My eyes drift.
Down the line of her back where the shirt pulls tight as she bends.
Along the curve of her waist where the apron ties.
To the thickness of her thighs bracing against the horse’s weight—working thighs, strong thighs, the legs of a woman who spends her life in a crouch under a thousand-pound animal and has the muscle to prove it.
I catch myself. Wrench my gaze to the wall.
Stare at a knothole in the wood until my pulse stops doing whatever the hell it was doing.
No.
Absolutely not.
She was Rose’s best friend.
Rose’s person.
The woman my wife loved like a sister, the woman Rose was driving to see when she died.
Whatever my body thinks it’s noticing can go straight to hell and stay there.
I am not doing this.
Not with her.
Not with anyone, but especially not with her.
I twist the ring on my finger.
The metal is warm.
Grounding.
A tether to the only woman I’m ever going to want.
The only woman I’m ever going to let myself want.
Bex sets the hoof down gently and straightens. “Significant medial flaring on both fronts,” she tells Grace, all business. “The breakover’s shifted lateral, which is why you’re seeing the gait change. It’s not structural yet—we caught it in time. I can correct with a graduated trim over three sessions, four to six weeks apart. I’d want to start today if you’re okay with it.”
Grace nods. “Walk me through your approach.”
They talk.
Technical, precise, two women who know their work and respect each other’s expertise.

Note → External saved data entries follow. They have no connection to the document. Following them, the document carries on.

Lemma clerk_invariant s0 s : sys_inv s0 → rtc step_nw s0 s → sys_inv s.
Proof. intros Hi Hr. induction Hr; eauto using sys_inv_step. Qed.

Lemma sys_inv_init srv cls :
  vs_ok srv → G (vs_abs srv) cls → (∀ c p f, cls c = Running p f → f = true) →
  sys_inv (mkState srv [] cls).
Proof. intros Hok Hg Hf. split; simpl; [done | done | done | by intros ? ? ?%not_elem_of_nil]. Qed.

End rule.

End ClerkProg.
(** The balancing loop, with fuel for its iterations. *)
Fixpoint balance (fuel : nat) (c : ShardConfig) : GoRes ShardConfig :=
  match fuel with
  | O => Abort "balance: out of fuel"
  | S fuel =>
      let '(mg, mn, lg, ln) := analyze c in
      if decide (mn < ln + 2) then Ret c
      else balance fuel (set_Shards c (move_one (Shards c) mg lg))
  end.

(** Each iteration lowers the sum of the squares of the loads, which is at
    most [NShards^2]. *)
Definition balance_fuel : nat := S (NShards * NShards).

Definition Rebalance (c : ShardConfig) : GoRes ShardConfig :=
  if decide (size (Groups c) < 1)%nat then
    Ret (set_Shards c ((λ _, 0) <$> Shards c))
  else balance balance_fuel (assign_unassigned c).

(** The check of [Join] that no server is already in a group. *)
Definition shares_server (srvs : list string) (groups : gmap Z (list string)) : bool :=
  existsb (λ x : Z * list string, existsb (λ s1, bool_decide (s1 ∈ srvs)) x.2) (map_to_list groups).

(** The loop of [Join], over the joining groups in the order the map yields
    them; the flag is false when it returned early on a known group. *)
Fixpoint join_loop (cfg : ShardConfig) (servers : list (Z * list string)) : GoRes (ShardConfig * bool) :=
  match servers with
  | [] => Ret (cfg, true)
  | (gid, srvs) :: servers =>
      match Groups cfg !! gid with
      | Some _ => Ret (cfg, false)
      | None =>
          if shares_server srvs (Groups cfg) then Abort "Join puts server in two groups"
          else join_loop (set_Groups cfg (<[gid := srvs]> (Groups cfg))) servers
      end
  end.

Definition bump_Num (c : ShardConfig) : ShardConfig :=
  mkShardConfig (int64 (Num c + 1)) (Shards c) (Groups c).

Definition Join (cfg : ShardConfig) (servers : list (Z * list string)) : GoRes (ShardConfig * bool) :=
  (let* r := join_loop cfg servers in
   if r.2 then
     if decide (servers = []) then Abort "Join but no change" else Ret (bump_Num r.1, true)
   else Ret (r.1, false))%go.
(** The step of node [i] alone, with the goroutines it starts. *)
Definition exec_tick (l : Label) (nd : Node) : option (Node * list Spawn) :=
  match l with
  | LFireElection _ =>
      t ← fire (electionTimer (rf nd)); Some (mkNode (set_electionTimer (rf nd) t) (tick nd), [])
  | LFireHeartbeat _ =>
      t ← fire (heartbeatTimer (rf nd)); Some (mkNode (set_heartbeatTimer (rf nd) t) (tick nd), [])
  | LLoop _ =>
      match tick nd with
      | TickLoop => Some (mkNode (rf nd) (if killed (rf nd) then TickExit else TickWait), [])
      | _ => None
      end
  | LRecvElection _ =>
      match tick nd with
      | TickWait => t ← receive (electionTimer (rf nd));
                    Some (mkNode (set_electionTimer (rf nd) t) TickElection, [])
      | _ => None
      end
  | LRecvHeartbeat _ =>
      match tick nd with
      | TickWait => t ← receive (heartbeatTimer (rf nd));
                    Some (mkNode (set_heartbeatTimer (rf nd) t) TickHeartbeat, [])
      | _ => None
      end
  | LTick _ r1 r2 =>
      match tick nd with
      | TickElection => let (rf', gos) := ticker_election (rf nd) r1 r2 in Some (mkNode rf' TickLoop, gos)
      | TickHeartbeat => let (rf', gos) := ticker_heartbeat (rf nd) in Some (mkNode rf' TickLoop, gos)
      | _ => None
      end
  | LKill _ => Some (mkNode (Kill (rf nd)) (tick nd), [])
  | _ => None
  end.

Definition exec_node (l : Label) (i : nat) (s : State) : option State :=
  nd ← nodes s !! i;
  '(nd', gos) ← exec_tick l nd;
  Some (upd s i nd' (start i (currTerm (rf nd')) gos)).

(** The step of process [p], already taken out of [s]. *)
Definition exec_proc (l : Label) (q : Proc) (s : State) : option State :=
  match l, q with
  | LRun _, PVote i j T =>
      nd ← nodes s !! i; Some (mkState (nodes s) (PVoteCall i j T (vote_args (rf nd)) :: procs s))
  | LRun _, PAppend i j T =>
      nd ← nodes s !! i; Some (mkState (nodes s) (PAppendCall i j T (append_args (rf nd)) :: procs s))
  | LRun _, PBroadcast i T =>
      nd ← nodes s !! i; Some (upd s i nd (start i T (broadcastHeartbeat (rf nd))))
  | LDeliver _ r, PVoteCall i j T args =>
      nd ← nodes s !! j;
      let (rf', reply) := RequestVote (rf nd) args RequestVoteReply_zero r in
      Some (upd s j (mkNode rf' (tick nd)) [PVoteReply i j T args reply])
  | LDeliver _ r, PAppendCall i j T args =>
      nd ← nodes s !! j;
      let (rf', reply) := AppendEntries (rf nd) args AppendEntriesReply_zero r in
      Some (upd s j (mkNode rf' (tick nd)) [PAppendReply i j T args reply])
  | LLose _, (PVoteCall i _ _ _ | PVoteReply i _ _ _ _) =>
      nd ← nodes s !! i;
      let '(rf', _, gos) := sendRequestVote (rf nd) None 0 in
      Some (upd s i (mkNode rf' (tick nd)) (start i (currTerm rf') gos))
  | LLose _, (PAppendCall i _ _ _ | PAppendReply i _ _ _ _) =>
      nd ← nodes s !! i;
      Some (upd s i (mkNode (sendAppendEntries (rf nd) None 0) (tick nd)) [])
  | LReply _ r, PVoteReply i j T args reply =>
      nd ← nodes s !! i;
      let '(rf', _, gos) := sendRequestVote (rf nd) (Some reply) r in
      Some (upd s i (mkNode rf' (tick nd)) (start i (currTerm rf') gos))
  | LReply _ r, PAppendReply i j T args reply =>
      nd ← nodes s !! i;
      Some (upd s i (mkNode (sendAppendEntries (rf nd) (Some reply) r) (tick nd)) [])
  | _, _ => None
  end.
(* ===== verification/RaftElection.v ===== *)
(** * Raft elections: safety, its failures, and progress

    A run of the cluster that never goes through one of the three unguarded
    situations of [RaftCluster] has at most one leader per term; each of the
    three by itself lets two leaders coexist; and every live peer can be
    elected from every reachable state. *)

From S2P Require Import Prelude Raft RaftCluster.
#[local] Open Scope Z_scope.

Module RaftElection.
Import Raft RaftCluster.

(** ** History variables of the safety proof *)

Record Ghost := mkGhost {
  votes : Z → nat → option nat;     (** term, voter: the candidate voted for *)
  counted : nat → Z → gset nat;     (** candidate, term: the votes counted *)
  leaders : Z → nat → Prop          (** term, peer: it has been leader *)
}.

Definition add_vote (g : Ghost) (T : Z) (v c : nat) : Ghost :=
  mkGhost (λ T' v', if decide (T' = T ∧ v' = v) then Some c else votes g T' v') (counted g) (leaders g).
Definition add_counted (g : Ghost) (i : nat) (T : Z) (j : nat) : Ghost :=
  mkGhost (votes g) (λ i' T', if decide (i' = i ∧ T' = T) then {[j]} ∪ counted g i' T' else counted g i' T')
    (leaders g).
Definition add_leader (g : Ghost) (T : Z) (i : nat) : Ghost :=
  mkGhost (votes g) (counted g) (λ T' i', leaders g T' i' ∨ (T' = T ∧ i' = i)).

#[local] Arguments add_vote : simpl never.
#[local] Arguments add_counted : simpl never.
#[local] Arguments add_leader : simpl never.

(** The later history knows all that the earlier one does. *)
Definition ext (g g' : Ghost) : Prop :=
  (∀ T v c, votes g T v = Some c → votes g' T v = Some c) ∧
  (∀ T i, leaders g T i → leaders g' T i).

#[export] Instance ext_preorder : PreOrder ext.
Proof. split; [by intros g; split |]. intros g1 g2 g3 [] []. split; auto. Qed.

(** What the history says of the node [i]. *)
Record node_inv (g : Ghost) (i : nat) (nd : Node) : Prop := {
  ni_term : 0 ≤ currTerm (rf nd);
  ni_self : state (rf nd) = Candidate → votes g (currTerm (rf nd)) i = Some i;
  ni_votes : ∀ T c, votes g T i = Some c →
             T ≤ currTerm (rf nd) ∧
             (T = currTerm (rf nd) → voteFor (rf nd) = Z.of_nat c ∨ state (rf nd) = Leader);
  ni_count : state (rf nd) = Candidate →
             voteCount (rf nd) = 1 + Z.of_nat (size (counted g i (currTerm (rf nd))));
  ni_leader : state (rf nd) = Leader → leaders g (currTerm (rf nd)) i
}.

(** The goroutine of [startElection] a process belongs to. *)
Definition vkey (q : Proc) : option (nat * nat * Z) :=
  match q with
  | PVote i j T | PVoteCall i j T _ | PVoteReply i j T _ _ => Some (i, j, T)
  | _ => None
  end.

Definition proc_ok (g : Ghost) (q : Proc) : Prop :=
  match vkey q with
  | Some (i, j, T) => i ≠ j ∧ votes g T i = Some i ∧ j ∉ counted g i T
  | None => True
  end ∧
  match q with
  | PVote _ _ _ => True
  | PVoteCall i j T args => args = mkRequestVoteArgs T (Z.of_nat i)
  | PVoteReply i j T args reply =>
      args = mkRequestVoteArgs T (Z.of_nat i) ∧ (rvr_VoteGranted reply = true → votes g T j = Some i)
  | PBroadcast i T => leaders g T i
  | PAppend i j T => leaders g T i ∧ i ≠ j
  | PAppendCall i j T args => leaders g T i ∧ i ≠ j ∧ ae_Term args = T
  | PAppendReply i j T args reply => True
  end.

Definition procs_ok (g : Ghost) (ps : list Proc) : Prop :=
  Forall (proc_ok g) ps ∧ NoDup (omap vkey ps).

Record ghost_ok (n : nat) (g : Ghost) : Prop := {
  go_voter : ∀ T v c, votes g T v = Some c → (v < n)%nat;
  go_counted : ∀ i T j, j ∈ counted g i T → votes g T j = Some i ∧ j ≠ i ∧ votes g T i = Some i;
  go_leader : ∀ T i, leaders g T i →
    ∃ Q : gset nat, (∀ v, v ∈ Q → votes g T v = Some i) ∧ (n < 2 * size Q)%nat
}.

Record inv (n : nat) (s : State) (g : Ghost) : Prop := {
  inv_nodes_ok : nodes_ok n s;
  inv_ghost : ghost_ok n g;
  inv_nodes : ∀ i nd, nodes s !! i = Some nd → node_inv g i nd;
  inv_procs : procs_ok g (procs s)
}.

(** ** Quorums *)

Lemma quorum_meet (n : nat) (Q1 Q2 : gset nat) :
  (∀ v, v ∈ Q1 → (v < n)%nat) → (∀ v, v ∈ Q2 → (v < n)%nat) →
  (n < 2 * size Q1)%nat → (n < 2 * size Q2)%nat → ∃ v, v ∈ Q1 ∧ v ∈ Q2.
Proof.
  intros H1 H2 Hs1 Hs2. destruct (decide (Q1 ## Q2)) as [Hd|Hd].
  - pose proof (size_union Q1 Q2 Hd) as Hu.
    assert (size (Q1 ∪ Q2) ≤ size (set_seq (C := gset nat) 0 n))%nat as Hle.
    { apply subseteq_size. intros v [Hv|Hv]%elem_of_union; apply elem_of_set_seq; [apply H1 in Hv | apply H2 in Hv]; lia. }
    rewrite size_set_seq in Hle. lia.
  - apply dec_stable. intros Hn. apply Hd. intros v ??. apply Hn. eauto.
Qed.
(** No reduce task is made before the reduce phase. *)
Lemma made_phase c : Co.pc_inv files nReduce c → Co.made c ≠ [] → Co.Phase (Co.coord c) ≠ MapPhase.
Proof.
  intros Hpc Hm HP. unfold Co.pc_inv in Hpc. unfold Co.map_made, Co.reduce_made in Hpc.
  unfold MapPhase, ReducePhase, DoneTask in *. destruct (Co.main c); destruct_and? Hpc; try done; lia.
Qed.

(** The coordinator takes a step by itself. *)
Lemma inv_co fs0 s l c :
  sys_inv fs0 s → is_call l = false → Co.exec files nReduce l (co s) = Some c → sys_inv fs0 (set_co s c).
Proof.
  intros [I1 I2 I3 I4 I5 I6 I7 I8 I9 I10 I11] Hl Hs. destruct (co_exec_step l _ c I1 I2 Hl Hs) as [S1 S2 S3 S4 S5 S6 S7].
  assert (∀ t, task_ok (co s) t → task_ok c t) as Hok by (intros t [?|[? ?]]; [by left | right; split; auto]).
  assert (∀ h t, served s h t → served (set_co s c) h t) as Hsv by (intros h t [? ?]; split; [done | by apply S3]).
  assert (Co.Phase (Co.coord c) ≠ MapPhase → ∀ t, is_map t → ∃ h, served (set_co s c) h t) as Hmaps.
  { intros HP t Ht. destruct (decide (Co.Phase (Co.coord (co s)) = MapPhase)) as [E|E].
    - destruct Ht as (i & f & Hi & ->). destruct (I9 i) as (h & t & Hsh & Hid).
      + apply S7; [done | done |]. by eapply lookup_lt_Some.
      + rewrite <- (task_map_id (co s) t i f); eauto. apply I5, (I7 h), Hsh.
    - destruct (I10 E t Ht) as [h Hh]. eauto. }
  split; try done.
  - by eapply Co.pc_inv_step.
  - intros x task p Hx. destruct (I4 x task p Hx). auto.
  - auto.
  - simpl. congruence.
  - intros h id Hh. by apply (I8 h id), S4.
  - intros id. simpl. destruct S5 as [[-> _]|(h & id' & Hh & Hd & -> & _)]; [intros Hid; destruct (I9 id Hid) as (h & t & ? & ?); eauto |].
    intros [->|Hid]%elem_of_cons; [| destruct (I9 id Hid) as (h' & t & ? & ?); eauto].
    destruct (I8 h id') as (t & Ht & Hid); [by right |]. exists h, t. by split.
  - intros Ho id. simpl. destruct S5 as [[_ ->]|(h & id' & Hh & Hd & _ & [->|[Hmade ->]])]; [by apply I11 | by apply I11 |].
    intros [->|Hid]%elem_of_cons; [| by apply I11]. destruct (I8 h id') as (t & Ht & Hid); [by right |].
    assert (Co.Phase (Co.coord (co s)) ≠ MapPhase) as HP by (apply made_phase; [done | by intros E; rewrite E in Hmade; apply not_elem_of_nil in Hmade]).
    destruct (I5 t) as [Hm|[_ (r & Hr & ->)]]; [by eapply I7 | | by rewrite <- Hid; apply (I7 h)].
    destruct (I10 HP t Hm) as (h' & Hc' & Hd'). specialize (Ho h h' t Hm Ht Hc'). congruence.
Qed.

(** The job goes on without a report. *)
Lemma inv_job fs0 s j ws :
  sys_inv fs0 s → rtc (step files nReduce mapf reducef) (job s) j → reported j = reported (job s) →
  (∀ x task p, workers j !! x = Some (task, p) → task_ok (co s) task ∧ marks task p) →
  sys_inv fs0 (mkState (co s) j ws (callers s)).
Proof.
  intros [] Hj Hr Hx. split; simpl; rewrite ?Hr; try done. by etrans.
Qed.

Lemma inv_wks fs0 s ws : sys_inv fs0 s → sys_inv fs0 (mkState (co s) (job s) ws (callers s)).
Proof. intros Hi. apply inv_job; [done | done | done |]. apply Hi. Qed.

(** A worker makes a call: a new handler [x] for caller [o]. *)
Lemma inv_call fs0 s x o j ws :
  sys_inv fs0 s →
  (x = Co.HAlloc ∧ o = None ∨ ∃ t, x = Co.HMark (Taskid t) ∧ o = Some t ∧ t ∈ reported j ∧ task_ok (co s) t) →
  rtc (step files nReduce mapf reducef) (job s) j → (∀ t, t ∈ reported (job s) → t ∈ reported j) →
  (∀ t, t ∈ reported j → task_ok (co s) t) →
  (∀ y task p, workers j !! y = Some (task, p) → task_ok (co s) task ∧ marks task p) →
  sys_inv fs0 (mkState (Co.set_handlers (co s) (Co.handlers (co s) ++ [x])) j ws (callers s ++ [o])).
Proof.
  intros [I1 I2 I3 I4 I5 I6 I7 I8 I9 I10 I11] Hx Hj Hr Hr' Hw.
  assert (∀ h t, served s h t → served (mkState (Co.set_handlers (co s) (Co.handlers (co s) ++ [x])) j ws (callers s ++ [o])) h t) as Hsv.
  { intros h t [Hc Hh]. split; simpl; by apply lookup_app_l_Some. }
  split; simpl; try done.
  - apply (play_mono (co s)); simpl; auto. intros h t [?|[_ Hh]]%lookup_app_Some; [by left |].
    apply list_lookup_singleton_Some in Hh as [_ ->]. destruct Hx as [[? _]|(? & ? & _)]; done.
  - by etrans.
  - rewrite !length_app. simpl. congruence.
  - intros h t [?|[_ Hh]]%lookup_app_Some; [apply Hr; by eapply I7 |].
    apply list_lookup_singleton_Some in Hh as [_ ->]. destruct Hx as [[_ ?]|(t' & _ & ? & ? & _)]; [done | by simplify_eq].
  - intros h id Hh. assert (Co.handlers (co s) !! h = Some (Co.HMark id) ∨ Co.handlers (co s) !! h = Some (Co.HMarkLocked id) ∨
      (h = length (callers s) ∧ (x = Co.HMark id ∨ x = Co.HMarkLocked id))) as [Hh'|[Hh'|[-> Hh']]].
    { rewrite I6. destruct Hh as [[?|[Hlt Hh]]%lookup_app_Some|[?|[Hlt Hh]]%lookup_app_Some]; auto;
        apply list_lookup_singleton_Some in Hh as [Hn ->]; right; right; (split; [lia |]); auto. }
    + destruct (I8 h id) as (t & Ht & ?); [by left |]. exists t. split; [by apply lookup_app_l_Some | done].
    + destruct (I8 h id) as (t & Ht & ?); [by right |]. exists t. split; [by apply lookup_app_l_Some | done].
    + destruct Hx as [[-> _]|(t & -> & -> & _)]; [naive_solver |]. exists t. rewrite list_lookup_middle by done. naive_solver.
  - intros id Hid. destruct (I9 id Hid) as (h & t & ? & ?). eauto.
  - intros HP t Ht. destruct (I10 HP t Ht) as [h Hh]. eauto.
  - intros Ho id Hid. apply Hr, I11; [| done]. intros h h' t Ht H1 H2. apply (Ho h h' t Ht); by apply lookup_app_l_Some.
Qed.

(** A worker starts the task it got. *)
Lemma sys_start_inv fs0 s w m task n :
  sys_inv fs0 s → (∀ f c, m f c ≡ₚ mapf f c) → allowed (Co.coord (co s)) task ∨ TaskType task = WaitingTask ∨ TaskType task = DoneTask →
  (TaskType task = ReducePhase → n = length files) →
  sys_inv fs0 (start_task s w m (task, n)).
Proof.
  intros Hi Hm Ht Hn. unfold start_task. destruct (begin_task m task n) as [p|] eqn:Hb; [| by apply inv_wks].
  pose proof (marks_begin _ _ _ _ Hb) as Hmk. unfold begin_task in Hb.
  assert (task_ok (co s) task ∧ step files nReduce mapf reducef (job s)
            (MRWorker.mkState (fs (job s)) (workers (job s) ++ [(task, p)]) (reported (job s)))) as [Hok Hs].
  { case_decide as Hty.
    - injection Hb as <-. destruct Ht as [[(i & f & Hf & ->)|[_ [(r & _ & ->)|Hd]]]|[Hw|Hd]];
        [| done | by rewrite Hty in Hd | by rewrite Hty in Hw | by rewrite Hty in Hd].
      split; [left; by exists i, f | by apply start_map].
    - case_decide as Hty'; [| done]. injection Hb as <-.
      destruct Ht as [[(i & f & Hf & ->)|[HP [(r & Hr & ->)|Hd]]]|[Hw|Hd]];
        [done | | by rewrite Hty' in Hd | by rewrite Hty' in Hw | by rewrite Hty' in Hd].
      rewrite (Hn Hty'). split; [right; split; [done | by exists r] |]. apply start_reduce; [done |].
      intros i f Hf. destruct (si_maps _ _ Hi HP (map_task nReduce i f)) as [h [Hc _]]; [by exists i, f |]. by eapply (si_callers _ _ Hi). }
  apply inv_job; [done | by apply rtc_once | done |]. simpl.
  intros x t q [Hx|[_ Hx]]%lookup_app_Some; [by eapply (si_exec _ _ Hi) |].
  apply list_lookup_singleton_Some in Hx as [_ [= -> ->]]. by split.
Qed.

(** An execution goes on, by a step of the job. *)
Lemma inv_prog fs0 s x task p f' p' rep ws :
  sys_inv fs0 s → workers (job s) !! x = Some (task, p) → marks task p' → rep = reported (job s) →
  rtc (step files nReduce mapf reducef) (job s) (set_prog (job s) x task p' f' rep) →
  sys_inv fs0 (mkState (co s) (set_prog (job s) x task p' f' rep) ws (callers s)).
Proof.
  intros Hi Hx Hm -> Hs. apply inv_job; [done | done | done |]. simpl.
  intros y t q [(<- & [= <- <-] & _)|[_ Hy]]%list_lookup_insert_Some; [| by eapply (si_exec _ _ Hi)].
  split; [| done]. by destruct (si_exec _ _ Hi x task p Hx).
Qed.

Lemma sys_exec_inv fs0 s l s' : sys_inv fs0 s → label_ok l → exec l s = Some s' → sys_inv fs0 s'.
Proof.
  intros Hi Hl Hs. destruct l as [l|w|w m|w m|w|w t|w|w|w|w]; simpl in Hs.
  - destruct (is_call l) eqn:Hc; [done |]. apply bind_Some in Hs as (c & Hc' & [= <-]). by eapply inv_co.
  - destruct (wks s !! w) as [[]|]; try done. apply bind_Some in Hs as (c & Hc & [= <-]).
    unfold Co.exec in Hc. destruct (Co.panicked (co s)); [done |]. injection Hc as <-.
    eapply inv_call; [done | by left | done | done | apply Hi | apply Hi].
  - destruct (wks s !! w) as [[|h| | | |]|]; try done. apply bind_Some in Hs as (c & Hc & Hs).
    destruct (Co.panicked c) eqn:Hp; [done |]. apply bind_Some in Hs as (task & Ht & Hs). apply (inj Some) in Hs as <-.
    pose proof (inv_co _ _ (Co.LGot h) c Hi eq_refl Hc) as Hi'. apply sys_start_inv; [done | done | | intros _; apply Hi'].
    left. unfold Co.exec in Hc. destruct (Co.panicked (co s)); [done |].
    destruct (Co.handlers (co s) !! h) as [[]|] eqn:Hh; try done. destruct (Co.HeartbeatLock_free (co s)); [| done].
    unfold Co.AllocateTask_got in Hc. destruct task0 as [task0|]; simplify_eq/=. by eapply (po_got _ (si_play _ _ Hi)).
  - destruct (wks s !! w) as [[|h| | | |]|]; try done. apply bind_Some in Hs as (c & Hc & Hs).
    pose proof (inv_co _ _ (Co.LTimeout h) c Hi eq_refl Hc) as Hi'.
    apply (inj Some) in Hs as <-. unfold Co.AllocateTask_timeout, getTask.
    case_decide; (apply sys_start_inv; [done | done | | done]); naive_solver.
  - destruct (wks s !! w) as [[]|]; try done. injection Hs as <-. by apply inv_wks.
  - destruct (wks s !! w) as [[| |x| | |]|]; try done. apply bind_Some in Hs as ([task p] & Hx & Hs).
    apply bind_Some in Hs as ([f' p'] & Hp%prog_exec_step & [= <-]). eapply inv_prog; [done | exact Hx | | done |].
    + eapply marks_step; [| done]. by eapply (si_exec _ _ Hi).
    + apply rtc_once. by eapply work.
  - destruct (wks s !! w) as [[| |x| | |]|]; try done. apply bind_Some in Hs as ([task p] & Hx & Hs).
    destruct p as [| | | | | |id k]; try done. apply bind_Some in Hs as (c & Hc & [= <-]).
    unfold Co.exec in Hc. destruct (Co.panicked (co s)); [done |]. injection Hc as <-.
    destruct (si_exec _ _ Hi x task _ Hx) as [Hok [-> Hk]].
    eapply inv_call; [done | right; exists task; split; [done |]; split; [done |]; split; [by left | done] | | | |]; simpl.
    + apply rtc_once. eapply work_report; [done | constructor].
    + intros t Ht. by right.
    + intros t [->|Ht]%elem_of_cons; [done | by apply (si_reported _ _ Hi)].
    + intros y t q [(<- & [= <- <-] & _)|[_ Hy]]%list_lookup_insert_Some; [by split | by eapply (si_exec _ _ Hi)].
  - destruct (wks s !! w) as [[]|]; try done. injection Hs as <-. by apply inv_wks.
  - destruct (wks s !! w) as [[| |x| | |]|]; try done. apply bind_Some in Hs as ([task p] & Hx & Hs).
    destruct p; try done. injection Hs as <-. by apply inv_wks.
  - assert (∀ x, sys_inv fs0 (mkState (co s) (stop (job s) x) (<[w := WDead]> (wks s)) (callers s))) as Hst.
    { intros x. unfold stop. destruct (workers (job s) !! x) as [[task p]|] eqn:Hx; [| by apply inv_wks].
      eapply inv_prog; [done | exact Hx | done | done |]. apply rtc_once. by eapply crash. }
    destruct (wks s !! w) as [[]|]; simplify_eq; try (by apply inv_wks); apply Hst.
Qed.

I listen from my position by the stall wall—arms crossed, jaw set, projecting the kind of professional disinterest that takes significant effort to maintain when your heartbeat is still recovering from the shape of a woman’s back.
Bex works on the yearling for thirty minutes.
I watch because it’s my operation and my horse and I need to assess the quality of the work, not because I can’t look away from her hands.
The trim is clean. Confident.
She works efficiently—no wasted motion, no hesitation.
The rasp moves in sure, even strokes.